Collected data

Definition set_translation_ml_en_time_ms (v : Q) (r : PipelineResult) : PipelineResult :=
  {| audio_input := audio_input r; malayalam_text := malayalam_text r;
     asr_time_ms := asr_time_ms r; english_text := english_text r;
     translation_ml_en_time_ms := v; intent_type := intent_type r;
     intent_description := intent_description r; intent_confidence :=
     intent_confidence r; intent_entities := intent_entities r;
     english_response := english_response r; llm_time_ms := llm_time_ms r;
     malayalam_response := malayalam_response r; translation_en_ml_time_ms
     := translation_en_ml_time_ms r; audio_output := audio_output r;
     tts_time_ms := tts_time_ms r; total_time_ms := total_time_ms r;
     success := success r; error := error r |}.

Definition set_intent_type (v : string) (r : PipelineResult) : PipelineResult :=
  {| audio_input := audio_input r; malayalam_text := malayalam_text r;
     asr_time_ms := asr_time_ms r; english_text := english_text r;
     translation_ml_en_time_ms := translation_ml_en_time_ms r; intent_type
     := v; intent_description := intent_description r; intent_confidence
     := intent_confidence r; intent_entities := intent_entities r;
     english_response := english_response r; llm_time_ms := llm_time_ms r;
     malayalam_response := malayalam_response r; translation_en_ml_time_ms
     := translation_en_ml_time_ms r; audio_output := audio_output r;
     tts_time_ms := tts_time_ms r; total_time_ms := total_time_ms r;
     success := success r; error := error r |}.

Definition set_intent_description (v : string) (r : PipelineResult) : PipelineResult :=
  {| audio_input := audio_input r; malayalam_text := malayalam_text r;
     asr_time_ms := asr_time_ms r; english_text := english_text r;
     translation_ml_en_time_ms := translation_ml_en_time_ms r; intent_type
     := intent_type r; intent_description := v; intent_confidence :=
     intent_confidence r; intent_entities := intent_entities r;
     english_response := english_response r; llm_time_ms := llm_time_ms r;
     malayalam_response := malayalam_response r; translation_en_ml_time_ms
     := translation_en_ml_time_ms r; audio_output := audio_output r;
     tts_time_ms := tts_time_ms r; total_time_ms := total_time_ms r;
     success := success r; error := error r |}.

Definition set_intent_confidence (v : Q) (r : PipelineResult) : PipelineResult :=
  {| audio_input := audio_input r; malayalam_text := malayalam_text r;
     asr_time_ms := asr_time_ms r; english_text := english_text r;
     translation_ml_en_time_ms := translation_ml_en_time_ms r; intent_type
     := intent_type r; intent_description := intent_description r;
     intent_confidence := v; intent_entities := intent_entities r;
     english_response := english_response r; llm_time_ms := llm_time_ms r;
     malayalam_response := malayalam_response r; translation_en_ml_time_ms
     := translation_en_ml_time_ms r; audio_output := audio_output r;
     tts_time_ms := tts_time_ms r; total_time_ms := total_time_ms r;
     success := success r; error := error r |}.
(** C9. An envelope [use_api] returns either relays an upstream
    response or has a status in {400, 500, 503, 504}; so an envelope
    whose status is outside that set carries the status of a response
    the upstream gave, with its decoded body or its text. *)
Theorem non_synthetic_status_is_upstream
        (request : APIRequest) (s : St World) (st : Z) (c : JSON) :
  fst (use_api session request s) = Return (envelope st c) ->
  ((exists resp, outbound session request (world s) = Some (Return resp)
                 /\ relays resp (envelope st c))
   \/ synthetic_status st = true)
  /\ (synthetic_status st = false ->
      exists resp, outbound session request (world s) = Some (Return resp)
                   /\ status resp = st
                   /\ relays resp (envelope st c)).
Proof.
  intros H.
  assert (D : (exists resp, outbound session request (world s) = Some (Return resp)
                            /\ status resp = st /\ relays resp (envelope st c))
              \/ synthetic_status st = true).
  { destruct (outbound session request (world s)) as [[resp | e] |] eqn:Ho.
    - rewrite (use_api_call_response _ _ _ Ho) in H.
      destruct (handle_response_cases resp s) as [[v [Hv Hr]] | [e [He _]]].
      + rewrite Hv in H. cbn in H. injection H as ->.
        left. exists resp. split; [reflexivity |]. split; [| exact Hr].
        destruct Hr as [[c' [_ E]] | [e' [t [_ [_ [_ E]]]]]];
          now injection E as ->.
      + rewrite He in H. cbn in H.
        destruct (taxonomy_synthetic _ _ H) as [st' [c' [E Hs]]].
        injection E as -> _. now right.
    - rewrite (use_api_call_fault _ _ _ Ho) in H.
      destruct (taxonomy_synthetic _ _ H) as [st' [c' [E Hs]]].
      injection E as -> _. now right.
    - rewrite (use_api_no_call _ _ Ho) in H. cbn in H.
      destruct (method request =? "POST")%string; [| discriminate].
      injection H as <- _. now right. }
  split.
  - destruct D as [[resp [Ho [_ Hr]]] | Hs]; [left; now exists resp | now right].
  - intros Hn. destruct D as [D | Hs]; [exact D | congruence].
Qed.

(** C7. The method is matched exactly: a descriptor validates if and
    only if its method is the string "GET" or the string "POST"; with
    any other method the inbound layer answers 422, a client-error
    status, and [use_api] does not run. *)
Theorem method_match_is_exact (raw : APIRequest) (s : St World) :
  (model_validate raw = inr raw <-> method raw = "GET" \/ method raw = "POST")
  /\ (~ (method raw = "GET" \/ method raw = "POST") ->
      exists err,
        model_validate raw = inl err
        /\ post_useapi session raw s = (Return (Unprocessable err), s)
        /\ inbound_status (Unprocessable err) = 422
        /\ 400 <= inbound_status (Unprocessable err) < 500).
Proof.
  assert (P : method_pattern (method raw) = true
              <-> method raw = "GET" \/ method raw = "POST").
  { unfold method_pattern. cbn. rewrite !orb_true_iff, !String.eqb_eq.
    intuition discriminate. }
  split.
  - unfold model_validate.
    destruct (method_pattern (method raw)); split; intros H.
    + now apply P.
    + reflexivity.
    + discriminate.
    + apply P in H. discriminate.
  - intros Hn. unfold post_useapi, model_validate.
    destruct (method_pattern (method raw)).
    + exfalso. apply Hn, P. reflexivity.
    + eexists. repeat split; cbn; lia.
Qed.

(** C5, as the code has it. A descriptor validates whatever integer
    its port is: only the method pattern is checked.  The port is
    written as given into the URL, and the call of a [GET] descriptor
    is issued to that URL. *)
Theorem port_is_not_range_checked
        (h : string) (p : Z) (rt m : string) (pl : option (list (string * JSON)))
        (s : St World) :
  m = "GET" \/ m = "POST" ->
  model_validate (mkRequest h p rt m pl) = inr (mkRequest h p rt m pl)
  /\ (m = "GET" ->
      exists body s',
        post_useapi session (mkRequest h p rt m pl) s = (body, s')
        /\ trace s' =
           (trace s ++ [CallGet ("http://" ++ h ++ ":" ++ str_int p ++ rt)])%list).
Proof.
  intros Hm.
  assert (V : model_validate (mkRequest h p rt m pl) = inr (mkRequest h p rt m pl)).
  { unfold model_validate, method_pattern. cbn.
    destruct Hm as [-> | ->]; reflexivity. }
  split; [exact V |].
  intros ->. unfold post_useapi. rewrite V. unfold bind at 1.
  pose proof (use_api_GET_trace (mkRequest h p rt "GET" pl) s eq_refl) as Ht.
  destruct (use_api session (mkRequest h p rt "GET" pl) s) as [[v | e] s'];
    cbn in Ht; eexists; exists s'; (split; [reflexivity | exact Ht]).
Qed.
End RelayProperties.

(** ** The relay on concrete upstreams *)

Import Scenarios.

(** C1. The upstream answers 200 with a [text/plain] body: [json()]
    raises a [ContentTypeError], which the [except ValueError] of
    [handle_response] does not catch and the [except ClientError] of
    [use_api] does.  The envelope is a synthetic 500, not the upstream's
    200 with the text of the body. *)
Theorem plain_text_body_becomes_client_error :
  use_api (constant_session (Return plain_text_response)) get_item5 s0 =
  (Return (envelope 500 (JStr "Client error: Attempt to decode JSON with unexpected mimetype: text/plain")),
   mkSt 1%nat [CallGet "http://localhost:8001/api/item/5"])
  /\ fst (use_api (constant_session (Return plain_text_response)) get_item5 s0)
     <> Return (envelope (status plain_text_response) (JStr "hello")).
Proof. split; [reflexivity | discriminate]. Qed.

(** C3. The upstream answers with a JSON body nested too deep to
    decode: the [RecursionError] of [json()] is an instance of none of
    the five classes [use_api] catches, and [use_api] raises it to its
    caller. *)
Theorem unexpected_fault_escapes_use_api :
  handled RecursionError_exc = false
  /\ use_api (constant_session (Return deep_json_response)) get_item5 s0 =
     (Raise RecursionError_exc,
      mkSt 1%nat [CallGet "http://localhost:8001/api/item/5"]).
Proof. split; reflexivity. Qed.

▶ PROBLEM TO WORK ON: Return exactly, and only, the lines above starting at the line that contains "(request : APIRequest)" and ending at the line that contains "e] |] eqn:Ho.".

▶ EXPECTED ANSWER:
        (request : APIRequest) (s : St World) (st : Z) (c : JSON) :
  fst (use_api session request s) = Return (envelope st c) ->
  ((exists resp, outbound session request (world s) = Some (Return resp)
                 /\ relays resp (envelope st c))
   \/ synthetic_status st = true)
  /\ (synthetic_status st = false ->
      exists resp, outbound session request (world s) = Some (Return resp)
                   /\ status resp = st
                   /\ relays resp (envelope st c)).
Proof.
  intros H.
  assert (D : (exists resp, outbound session request (world s) = Some (Return resp)
                            /\ status resp = st /\ relays resp (envelope st c))
              \/ synthetic_status st = true).
  { destruct (outbound session request (world s)) as [[resp | e] |] eqn:Ho.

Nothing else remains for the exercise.